A Word, Please: The reason why is historical

In a 1974 edition of the journal College English, 70% of university teaching assistants surveyed said they marked "the reason why" as an error on students' papers.

That's a lot of red ink. The phrase "the reason why" is extremely common, especially in any writing that attempts to explain something, say, for example, a grammar column.

I use "the reason why" quite a bit, as I did a few weeks ago in the sentence, "Those are just some of the reasons why apostrophe use can seem like a minefield."

Soon afterward, I got this email from a reader named Paul: "Isn't 'why' unnecessary there? I was under the impression that's only for the verb form of 'reason,' not the noun. Am I misinformed?"

The answer to both of Paul's questions is yes.

Yes, "why" is unnecessary there and, yes, he's misinformed. And though these answers may seem contradictory, a quick look at the history and grammar of "the reason why" shows that they're not.

"The reason why" dates back to at least 1225. Jonathan Swift, Samuel Johnson, Emily Dickinson, Henry Adams, Lewis Carroll and George Bernard Shaw have all used it in print. But sometime around the turn of the 20th century, someone — researchers haven't found the source — looked at this construction and thought, "Wait a minute. You don't really need that 'why.' The word 'reason' can do the job all by itself. Therefore, the 'why' part should be condemned."

Indeed "reason" usually can do the job all by itself. Take the word "why" out of my sentence above and it's still perfectly grammatical and clear. That's true for almost any sentence. Compare "the reason why he came was to make friends" to "the reason he came was to make friends." Clearly, we can label that "why" as unnecessary.

A lot of people think that in grammar, there's one right answer and everything else is therefore wrong. A lot of bad information and unfortunate myths have been born of this idea — myths that can cause college students to pay for their teachers' ignorance.

"Many critics have held that 'why' is redundant in the expression 'the reason why,' as in 'The reason why he accepted the nomination is not clear,'" notes the American Heritage Dictionary. "While it is true that 'why' could be eliminated from such examples with no loss to the sense, the construction has been used by reputable English writers since the AM."

Why? Because it adds emphasis. It can improve rhythm. And, in some cases, it just feels more natural than "reason" alone. Contrary to what some people think, those are all valid reasons to use an otherwise unnecessary word.

The second part of Paul's question focused on whether "reason" is used as a noun or a verb. This idea is rooted in the famous Tennyson line, "Theirs is not to reason why," in which "reason" is a verb. And some people who say "the reason why" is wrong make an exception for verb forms like Tennyson's.

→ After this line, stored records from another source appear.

(** RTSP sessions and the live sessions they control point to each other. *)
Record linked (s : server) : Prop := {
  lk_rs : ∀ rs, rs ∈ rs_list s → ∃ ls, deref s (rs_sess rs) = Some ls ∧ ls_ctl ls = Some (rs_ptr rs);
  lk_ctl : ∀ p ls k, deref s p = Some ls → ls_ctl ls = Some k → ∃ rs, rs ∈ rs_list s ∧ rs_ptr rs = k ∧ rs_sess rs = p;
  lk_nodup : NoDup (rs_ptr <$> rs_list s);
  lk_ids : Forall (λ rs, (rs_ptr rs < next_rs s)%nat ∧ nonzero (rs_id rs)) (rs_list s) }.

(** The connection and channels of an interleaved endpoint. *)
Definition inter_of (x : option endpoint) : option (nat * nat * nat) :=
  match x with Some (mkEndpoint _ _ (TransInter c r q)) => Some (c, r, q) | _ => None end.
Definition inter_at (s : server) (e : eptr) : option (nat * nat * nat) := inter_of (get_ep s e).

(** Channel [k] of connection [c] carries the RTP ([b] false) or RTCP of the
    endpoint [e]. *)
Definition carries (s : server) (c k : nat) (e : eptr) (b : bool) : Prop :=
  ∃ r, inter_at s e = Some (c, r, S r) ∧ k = (if b then S r else r).

(** The channels of the connections and the endpoints that send on them point to
    each other. *)
Record wired (s : server) : Prop := {
  wd_chan : ∀ c k e b, chan_of s c k = Some (e, b) ↔ carries s c k e b;
  wd_pair : ∀ e c r q, inter_at s e = Some (c, r, q) → q = S r }.

Record inv (s : server) : Prop := {
  iv_sources : Forall source_ok (sources s);
  iv_conns : map_Forall (λ _, conn_ok) (conns s);
  iv_locs : Forall (loc_ok (length (sources s))) (rtsp_loc_list s);
  iv_linked : linked s;
  iv_wired : wired s }.

(** States that differ only in the send buffers and the digest secret. *)
Record same_graph (s s' : server) : Prop := {
  sg_locs : rtsp_loc_list s' = rtsp_loc_list s;
  sg_rs : rs_list s' = rs_list s;
  sg_sources : sources s' = sources s;
  sg_next : next_rs s' = next_rs s;
  sg_protos : ∀ c, proto_state <$> conns s' !! c = proto_state <$> conns s !! c }.

#[global] Instance same_graph_refl : Reflexive same_graph.
Proof. by intros s. Qed.
#[global] Instance same_graph_trans : Transitive same_graph.
Proof. intros a b c [H1 H2 H3 H4 H5] [K1 K2 K3 K4 K5]. split; congruence. Qed.

Lemma chan_of_proto s c k : chan_of s c k = match proto_state <$> conns s !! c with Some (Some ch) => mjoin (ch !! k) | _ => None end.
Proof. unfold chan_of. by destruct (conns s !! c) as [[? [|]]|]. Qed.

Lemma same_graph_chan s s' c k : same_graph s s' → chan_of s' c k = chan_of s c k.
Proof. intros H. by rewrite !chan_of_proto, (sg_protos _ _ H). Qed.

Lemma same_graph_deref s s' p : same_graph s s' → deref s' p = deref s p.
Proof. intros H. unfold deref. by rewrite (sg_sources _ _ H). Qed.

Lemma same_graph_ep s s' e : same_graph s s' → get_ep s' e = get_ep s e.
Proof. intros H. unfold get_ep. by rewrite (same_graph_deref _ _ _ H). Qed.

Lemma same_graph_inv s s' : inv s → same_graph s s' → map_Forall (λ _, conn_ok) (conns s') → inv s'.
Proof.
  intros [I1 I2 I3 [K1 K2 K3 K4] [W1 W2]] H HC.
  pose proof (λ p, same_graph_deref s s' p H) as HD. pose proof (λ e, same_graph_ep s s' e H) as HE.
  destruct H as [H1 H2 H3 H4 H5]. split; [by rewrite H3|done|by rewrite H1, H3| |].
  - split.
    + rewrite H2. intros rs Hrs. rewrite HD. by apply K1.
    + rewrite H2. intros p ls k. rewrite HD. apply K2.
    + by rewrite H2.
    + by rewrite H2, H4.
  - split.
    + intros c k e b. rewrite (same_graph_chan s s') by done. rewrite W1. unfold carries, inter_at. by rewrite HE.
    + intros e c r q. unfold inter_at. rewrite HE. apply W2.
Qed.

(** Replies change the buffer of their connection only. *)
Lemma send_reply_ok s c m len body :
  inv s → is_Some (conns s !! c) → reply_ok m → len < 2147483648 →
  ∃ s', send_reply s c m len body = Ok s' ∧ inv s' ∧ same_graph s s' ∧ is_Some (conns s' !! c).
Proof.
  intros Hs [cn Hc] [Hl (code & rp & reason & Hsl & Hcd & Hp & Hr) [hs Hh]] Hlen. unfold send_reply. rewrite Hc.
  destruct (iv_conns _ Hs c cn Hc) as [[q Hq] Hch].
  destruct (tcp_send_reply (c_send cn) q m hs _ code rp reason len Hq Hh ltac:(lia) Hsl Hp Hr Hcd Hlen) as (b & ret & -> & Hret & _ & R1 & R2).
  rewrite res_bind_ok. set (b' := if decide _ then _ else b).
  assert (∃ q', queue_of b' q') as Hb'.
  { unfold b'. destruct Hret as [->| ->].
    - rewrite decide_True by lia. pose proof (send_data_queue b (q ++ _) body (R2 eq_refl)) as HS.
      destruct (send_data b body) as [b2 r2]. destruct HS as [_ HS]. simpl. case_decide; [destruct HS as (_ & ? & _)|destruct HS as [_ ->]]; eauto.
    - rewrite decide_False by lia. rewrite R1 by done. eauto. }
  eexists. split; [reflexivity|].
  assert (same_graph s (with_conns s (<[c := mkConn b' (proto_state cn)]> (conns s)))) as HG.
  { split; try done. intros c'. cbn [with_conns conns]. destruct (decide (c = c')) as [<-|N].
    - by rewrite lookup_insert_eq, Hc.
    - by rewrite lookup_insert_ne. }
  split; [|split; [done|]].
  - apply (same_graph_inv s); [done|done|]. apply map_Forall_insert_2; [by split|apply (iv_conns _ Hs)].
  - exists (mkConn b' (proto_state cn)). cbn [with_conns conns]. apply lookup_insert_eq.
Qed.

Lemma send_error_ok s c w req hs code reason :
  inv s → is_Some (conns s !! c) → length (w_heap w) = 512%nat → header_strings req = Ok hs →
  100 ≤ code ≤ 999 → nonzero reason → zlen reason < 100 →
  ∃ s', rtsp_send_error s c w req code reason = Ok s' ∧ inv s' ∧ same_graph s s' ∧ is_Some (conns s' !! c).
Proof.
  intros Hs Hc Hw Hh Hcd Hr Hl. unfold rtsp_send_error.
  destruct (create_reply_ok w req hs code reason Hw Hh Hcd Hr Hl) as (m & -> & Hm). rewrite res_bind_ok. by apply send_reply_ok.
Qed.

(** ** Authentication always answers *)

Lemma strchr_length l c r : strchr l c = Some r → (length r ≤ length l)%nat ∧ r ≠ [].
Proof.
  revert r. induction l as [|x l IH]; intros r; simpl; [done|]. case_decide; [intros H1; injection H1 as <-; done|].
  intros [? ?]%IH. split; [lia|done].
Qed.

Lemma auth_directives_total fuel n a : (length n < fuel)%nat → ∃ r, auth_directives fuel n a = Ok r.
Proof.
  revert n a. induction fuel as [|fuel IH]; intros n a Hf; [lia|]. cbn [auth_directives].
  destruct n as [|x n]; [eauto|]. destruct (strchr (x :: n) 61) as [[|y v]|] eqn:E; [eauto| |eauto].
  apply strchr_length in E as [E _]. destruct (auth_value v) as [[v' len]|] eqn:Ev; [|eauto].
  destruct (auth_directive a (x :: n) v' len) as [a'|]; [|eauto]. apply IH.
  assert (length v' ≤ length v)%nat as Hv.
  { unfold auth_value in Ev. destruct v as [|z v0]; [done|]. destruct (decide (z = 34)).
    - destruct (strchr v0 34); [|done]. injection Ev as <- _. simpl. lia.
    - injection Ev as <- _. done. }
  unfold skip_seps. rewrite !length_drop. simpl in *. lia.
Qed.

Lemma check_digest_total secret now req method uri hs realm username password :
  req_ok req method uri hs → ∃ r, check_digest_response secret now req realm username password = Ok r.
Proof.
  intros [Hm Hu Hh]. unfold check_digest_response. rewrite (get_header_strings _ _ _ Hh), res_bind_ok.
  destruct (assoc_header hs _) as [hdr|]; [|eauto].
  assert (∃ r, parse_auth_header hdr no_auth = Ok r) as [r ->].
  { unfold parse_auth_header. destruct (strcaseprefix _ _); [|eauto]. apply auth_directives_total. rewrite length_drop. lia. }
  rewrite res_bind_ok. destruct r as [a|]; [|eauto]. destruct (decide (a_realm a ≠ realm)); [eauto|].
  destruct (_ && _); [eauto|]. destruct (decide (a_uri a = [])).
  - rewrite Hu, !res_bind_ok. destruct (decide (512 ≤ zlen uri)); [eauto|]. rewrite Hm, res_bind_ok. destruct (negb _); eauto.
  - rewrite !res_bind_ok, Hm, res_bind_ok. destruct (negb _); eauto.
Qed.

Lemma nonzero_app a b : nonzero a → nonzero b → nonzero (a ++ b).
Proof. apply Forall_app_2. Qed.

(** Closed text. *)

Lemma hex_nonzero l : Forall hex_char l → nonzero l.
Proof. intros H. apply (Forall_impl _ _ _ H). unfold hex_char. lia. Qed.

Lemma challenge_reply secret now rnd rs m realm stale :
  reply_ok m → nonzero realm → reply_ok (add_digest_challenge secret now rnd rs m realm stale).2.
Proof.
  intros Hm Hr. unfold add_digest_challenge. cbn [snd].
  assert (nonzero (create_nonce (default (random_id rs) secret) now rnd)) as Hn.
  { unfold create_nonce. fold (token now rnd). apply nonzero_app; apply hex_nonzero; [apply token_hex|apply md5_hash_hex]. }
  revert Hn. generalize (create_nonce (default (random_id rs) secret) now rnd). intros nonce Hn.
  apply add_printf_reply; [done|closed_nonzero|].
  repeat apply nonzero_app; try assumption; try closed_nonzero. destruct stale; closed_nonzero.
Qed.

Lemma verify_auth_ok s c w req method uri hs loc :
  inv s → is_Some (conns s !! c) → length (w_heap w) = 512%nat → req_ok req method uri hs →
  loc_ok (length (sources s)) loc →
  ∃ s' ok, rtsp_verify_auth s c w req loc = Ok (s', ok) ∧ inv s' ∧ same_graph s s' ∧ is_Some (conns s' !! c).
Proof.
  intros Hs Hc Hw Hrq [_ [realm Hre] [username Hu] [password Hp] _]. unfold rtsp_verify_auth. rewrite Hre, res_bind_ok.
  destruct (decide (realm = [])); [by exists s, true|]. rewrite Hu, res_bind_ok, Hp, res_bind_ok.
  destruct (check_digest_total (digest_secret s) (w_now w) req method uri hs realm username password Hrq) as [ret ->].
  rewrite res_bind_ok. destruct (decide (0 < ret)); [by exists s, true|].
  destruct (create_reply_ok w req hs 401 $"Unauthorized" Hw (rq_headers _ _ _ _ Hrq) ltac:(lia) ltac:(closed_nonzero) ltac:(vm_compute; done))
    as (m & -> & Hm). rewrite res_bind_ok.
  pose proof (challenge_reply (digest_secret s) (w_now w) (w_nonce w) (w_secret w) m realm (bool_decide (ret = 0)) Hm
    (cstr_nonzero _ _ _ Hre)) as Hm2.
  destruct (add_digest_challenge _ _ _ _ m realm _) as [secret m2]. cbn [snd] in Hm2.
  assert (same_graph s (with_secret s secret)) as G1 by (by split).
  destruct (send_reply_ok (with_secret s secret) c m2 (-1) []) as (s' & -> & I' & G' & C').
  - apply (same_graph_inv s); [done|done|apply (iv_conns _ Hs)].
  - done.
  - done.
  - lia.
  - rewrite res_bind_ok. exists s', false. split; [done|]. split; [done|]. split; [by etrans|done].
Qed.

(** ** Changes of one session *)

Lemma deref_with_source s i src src' sid x p :
  sources s !! i = Some src → only_changes src src' sid x →
  deref (with_source s i src') p = if decide (p = (i, sid)) then x else deref s p.
Proof.
  intros Hi Hx. unfold deref, with_source. cbn [sources]. destruct p as [j sid']. cbn [fst snd].
  destruct (decide (j = i)) as [->|N].
  - rewrite list_lookup_insert_eq by (by eapply lookup_lt_Some). cbn [mbind option_bind]. rewrite Hx, Hi. cbn [mbind option_bind].
    apply decide_ext. naive_solver.
  - rewrite list_lookup_insert_ne by done. by rewrite decide_False by naive_solver.
Qed.

Lemma inv_with_source s i src' :
  inv s → (i < length (sources s))%nat → source_ok src' → linked (with_source s i src') → wired (with_source s i src') →
  inv (with_source s i src').
Proof.
  intros [I1 I2 I3 _ _] Hi Hs HL HW. split; cbn [with_source sources conns rtsp_loc_list]; [|done| |done|done].
  - by apply Forall_insert.
  - by rewrite length_insert.
Qed.

(** The controller of the session stays. *)
Lemma linked_change s s' p x :
  linked s → rs_list s' = rs_list s → next_rs s' = next_rs s →
  (∀ q, deref s' q = if decide (q = p) then x else deref s q) → x ≫= ls_ctl = deref s p ≫= ls_ctl → linked s'.
Proof.
  intros [K1 K2 K3 K4] HR HN HD HX. split; rewrite ?HR, ?HN; try done.
  - intros rs Hrs. destruct (K1 rs Hrs) as (ls & H1 & H2). rewrite HD. case_decide as E; [|eauto].
    rewrite <- E, H1 in HX. cbn in HX. rewrite H2 in HX. destruct x as [ls'|]; [|done]. eauto.
  - intros q ls k. rewrite HD. case_decide as E; [|apply K2]. intros -> Hk. cbn in HX. rewrite Hk in HX.
    destruct (deref s p) as [ls0|] eqn:E0; [|done]. subst q. apply (K2 p ls0 k E0). done.
Qed.

(** The interleaved endpoints stay. *)
Lemma wired_same s s' :
  wired s → (∀ c k, chan_of s' c k = chan_of s c k) → (∀ e, inter_at s' e = inter_at s e) → wired s'.
Proof.
  intros [W1 W2] HC HI. split.
  - intros c k e b. rewrite HC, W1. unfold carries. by rewrite HI.
  - intros e c r q. rewrite HI. apply W2.
Qed.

This strikes me as a little fishy, as if a self-appointed language cop wanted to outlaw "the reason why" but had to come up with a loophole to show he wasn't trying to overrule one of England's most esteemed poets.

And really, how relevant is this construction today? Almost no one uses the verb phrase "to reason why" these days unless they're reverencing Tennyson.

So if you're taking a freshman English course taught by an assistant, you might want to let the word "reason" fly solo in your prose. "Anyone else," Merriam-Webster's Dictionary of English Usage says, "can use 'reason why' freely."